Wherein, { μ_nAnd { α_nIt is respectively the corresponding amplitude of harmonic component and phase place；{q_nFor corresponding n-th on x or y directions Individual diffraction time, n=1, wherein 2 ... N, N represent diffraction time number total in an x or y direction, the diffraction on x and y directions Level time number is respectively N_xAnd N_y.

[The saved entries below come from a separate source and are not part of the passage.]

Lemma strip_app_space a s : all_space s = true → strip (a +:+ s) = strip a.
Proof.
  intros Hs. unfold strip. induction a as [|c a IH]; simpl.
  - by rewrite lstrip_all_space.
  - destruct (isspace c); [done|].
    change (String c (a +:+ s)) with (String c a +:+ s).
    by apply rstrip_app_space.
Qed.

(** X6. White space after the last tab of a line is lost together with
    that tab, because [strip] removes it before the line is split: the
    line is read as if its last column were absent.  So a line with ten
    columns whose tenth is blank has at most nine columns when it is
    grouped; it adds no record and is reported as skipped. *)
Theorem X6_blank_last_column_skipped body blank sublibraries w :
  all_space blank = true →
  length (split TAB body) ≤ 9 →
  let row := strip (body +:+ tab +:+ blank) in
  row = strip body
  ∧ length (fields row) < 10
  ∧ run (group_line sublibraries row) w =
      (Val sublibraries,
       mkWorld (files w) (dirs w) (trace w ++ [EPrint (MSkipping (slice_to 50 row))])).
Proof.
  intros Hblank Hbody row.
  assert (row = strip body) as Hrow.
  { subst row. apply strip_app_space. simpl. by rewrite Hblank. }
  assert (length (fields row) < 10) as Hlen.
  { rewrite Hrow. unfold fields, strip. rewrite split_length in *.
    pose proof (count_char_rstrip TAB (lstrip body)).
    pose proof (count_char_lstrip TAB body). lia. }
  split_and!; [done..|].
  rewrite run_group_line. unfold add_row, skip_events.
  rewrite decide_False by (unfold valid_row; lia).
  by rewrite (proj2 (Nat.ltb_lt _ _) Hlen).
Qed.

Lemma X6_blank_last_column_skipped_witness :
  let body := tsv_row ["S1"; "LIB01"; "p1"; "AAAA"; "p2"; "TTTT"; "p3"; "GGGG"; "p4"] in
  all_space nl = true
  ∧ length (split TAB body) ≤ 9
  ∧ length (fields (strip (body +:+ tab +:+ nl))) < 10.
Proof.
  intros body. split_and!; [reflexivity | by vm_compute |].
  apply (X6_blank_last_column_skipped body nl ∅ example_world);
    [reflexivity | by vm_compute].
Defined.

End MappingEdges.

Section MappingGroups.
Import Py Mapping.

Lemma distinct_group_keys_Permutation rows rows' :
  rows ≡ₚ rows' → distinct_group_keys rows ≡ₚ distinct_group_keys rows'.
Proof.
  intros Hperm. apply NoDup_Permutation; try apply NoDup_remove_dups.
  intros key. rewrite !distinct_group_keys_spec.
  by setoid_rewrite Hperm.
Qed.

Lemma group_lines_Permutation key rows rows' :
  rows ≡ₚ rows' → group_lines key rows ≡ₚ group_lines key rows'.
Proof. intros Hperm. unfold group_lines, rows_of_group. by rewrite Hperm. Qed.

(** X7. The order of the data rows decides nothing but the order of the
    lines inside a file: two tables whose data rows are the same up to
    order give the same file names, written in the same order, and each
    file receives the same lines up to order. *)
Theorem X7_row_order input1 input2 output_dir w1 w2 content1 content2 :
  files w1 !! input1 = Some content1 →
  files w2 !! input2 = Some content2 →
  data_lines (readlines content1) ≡ₚ data_lines (readlines content2) →
  Forall2 (λ written1 written2,
             written1.1 = written2.1 ∧ written1.2 ≡ₚ written2.2)
    (files_written
       (new_events w1 (run (create_mapping_files input1 output_dir) w1).2))
    (files_written
       (new_events w2 (run (create_mapping_files input2 output_dir) w2).2)).
Proof.
  intros Hsrc1 Hsrc2 Hperm. rewrite !files_written_run, Hsrc1, Hsrc2.
  unfold written_keys.
  rewrite (sorted_Permutation _ _ (distinct_group_keys_Permutation _ _ Hperm)).
  apply Forall2_fmap, Forall_Forall2_diag, Forall_forall. intros key _.
  split; [done|]. by apply group_lines_Permutation.
Qed.

Lemma X7_row_order_witness :
  files example_world !! "in.tsv" = Some example_table
  ∧ files example_world_reordered !! "in.tsv" = Some example_table_reordered
  ∧ data_lines (readlines example_table)
      ≡ₚ data_lines (readlines example_table_reordered)
  ∧ Forall2 (λ written1 written2,
               written1.1 = written2.1 ∧ written1.2 ≡ₚ written2.2)
      (files_written
         (new_events example_world
            (run (create_mapping_files "in.tsv" "out") example_world).2))
      (files_written
         (new_events example_world_reordered
            (run (create_mapping_files "in.tsv" "out") example_world_reordered).2)).
Proof.
  assert (data_lines (readlines example_table)
            ≡ₚ data_lines (readlines example_table_reordered)) as Hperm.
  { change (data_lines (readlines example_table))
      with (reverse (data_lines (readlines example_table_reordered))).
    apply reverse_Permutation. }
  split_and!; [reflexivity | reflexivity | exact Hperm |].
  apply (X7_row_order "in.tsv" "in.tsv" "out" example_world
           example_world_reordered example_table example_table_reordered);
    [reflexivity | reflexivity | exact Hperm].
Defined.

(** X8. The first line of the input is dropped whatever it holds; it is
    not checked to be a header.  Two inputs that differ in their first
    line only give the same files with the same lines, so a table without
    a header line loses its first row. *)
Theorem X8_first_line_dropped input1 input2 output_dir w1 w2 first1 first2 rest :
  no_newline first1 = true →
  no_newline first2 = true →
  files w1 !! input1 = Some (first1 +:+ nl +:+ rest) →
  files w2 !! input2 = Some (first2 +:+ nl +:+ rest) →
  files_written
    (new_events w1 (run (create_mapping_files input1 output_dir) w1).2) =
  files_written
    (new_events w2 (run (create_mapping_files input2 output_dir) w2).2).
Proof.
  intros H1 H2 Hsrc1 Hsrc2. rewrite !files_written_run, Hsrc1, Hsrc2.
  by rewrite !readlines_line.
Qed.

Lemma X8_first_line_dropped_witness :
  let rest :=
    tsv_row ["S2"; "LIB02"; "p1"; "ACGT"; "p2"; "TGCA"; "p3"; "GGCC"; "p4"; "CCGG"]
      +:+ nl in
  let w1 := mkWorld {[ "in.tsv" := example_table_no_header ]} ∅ [] in
  let w2 := mkWorld {[ "in.tsv" := "sample-id" +:+ nl +:+ rest ]} ∅ [] in
  no_newline example_row = true
  ∧ no_newline "sample-id" = true
  ∧ files w1 !! "in.tsv" = Some (example_row +:+ nl +:+ rest)
  ∧ files w2 !! "in.tsv" = Some ("sample-id" +:+ nl +:+ rest)
  ∧ (files_written
       (new_events w1 (run (create_mapping_files "in.tsv" "out") w1).2)).*1
    = ["out/LIB02_tags.tsv"].
Proof.
  intros rest w1 w2. split_and!; [reflexivity..|].
  rewrite (X8_first_line_dropped "in.tsv" "in.tsv" "out" w1 w2
             example_row "sample-id" rest eq_refl eq_refl eq_refl eq_refl).
  by vm_compute.
Defined.

Lemma split_tab_free s : count_char TAB s = 0 → split TAB s = [s].
Proof.
  induction s as [|c r IH]; [done|]. simpl.
  destruct (Ascii.eqb c TAB); [done|]. intros Hr. by rewrite IH.
Qed.
(** * CodeFileGenerator: the structured source-code emitter

    A shallow embedding of
    [Source/ArticyEditor/Private/CodeGeneration/CodeFileGenerator.cpp]
    and the properties its specification states about it.

    - [FString] is [string]; the engine's string primitives used by the
      file ([IsEmpty], [Equals], [operator==], [AppendChar],
      [FChar::IsUpper]) are given their engine meaning on 8-bit characters.
    - The generator object is a record; every emission member function is
      a state transformer on it.  [UE_LOG] output to [LogArticyEditor] is
      carried in the state.
    - [WriteToFile] talks to the platform file and the source-control
      module.  Both are external: they are a record of answers
      ([Platform]), and every call made is recorded, in order, in a
      trace.
    - [SDialogueEntityToolTip::CreateToolTipContent], from
      [SDialogueEntityToolTip.cpp], is embedded down to the title and
      the rows it puts in the info box. *)

From Stdlib Require Import String Ascii List ZArith Lia Bool.
Import ListNotations.

Local Open Scope string_scope.
Local Open Scope Z_scope.

(* ================================================================= *)
(** ** Characters and strings *)

Definition TAB : ascii := "009"%char.
Definition LF : ascii := "010"%char.
Definition DQUOTE : ascii := "034"%char.
Definition SPACE : ascii := " "%char.

Definition str1 (c : ascii) : string := String c EmptyString.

3. the two-dimensional encoded phase grating for producing perfect vortex array according to claim 1, it is characterised in that described The fourier coefficient C of two-dimensional encoded phase grating_mAnd C_nObtained by following Optimization Steps：

1. the N for optimizing as needed_x×N_yDot matrix number, determines the diffraction time { q of the needs on x or y directions_n, wherein N_xWith N_yRepresent the diffraction time number on x and y directions；

2. { μ is set_n1 is, take fixed { α at random_nA class value, optimize { α_nSo that being diffracted into the N on x or y directions_xOr N_yIndividual spread out The energy that penetrates in level time is maximum；

If the N being 3. diffracted on x or y directions_xOr N_yEnergy in individual diffraction time is maximum, takes now { α_nValue be { α_nValue； If the N being diffracted on x or y directions_xOr N_yEnergy in individual diffraction time is not reaching to maximum, and return to step is 2.；

4. { α is taken_nFor previous step optimize at the end of { α_nValue, take fixed { μ at random_nA class value, optimize { μ_nMake to be diffracted into x or N on y directions_xOr N_yBetween individual diffraction time, energy uniformity is best；

If the N being 5. diffracted on x or y directions_xOr N_yEnergy uniformity between individual diffraction time preferably, takes now { μ_nValue For { μ_nValue；If the N being diffracted on x or y directions_xOr N_yEnergy uniformity between individual diffraction time is not reaching to best, return Step is 4.；

6. according to { μ_nAnd { α_nValue, substitute into formulaWith Calculate fourier coefficient C_mAnd C_n.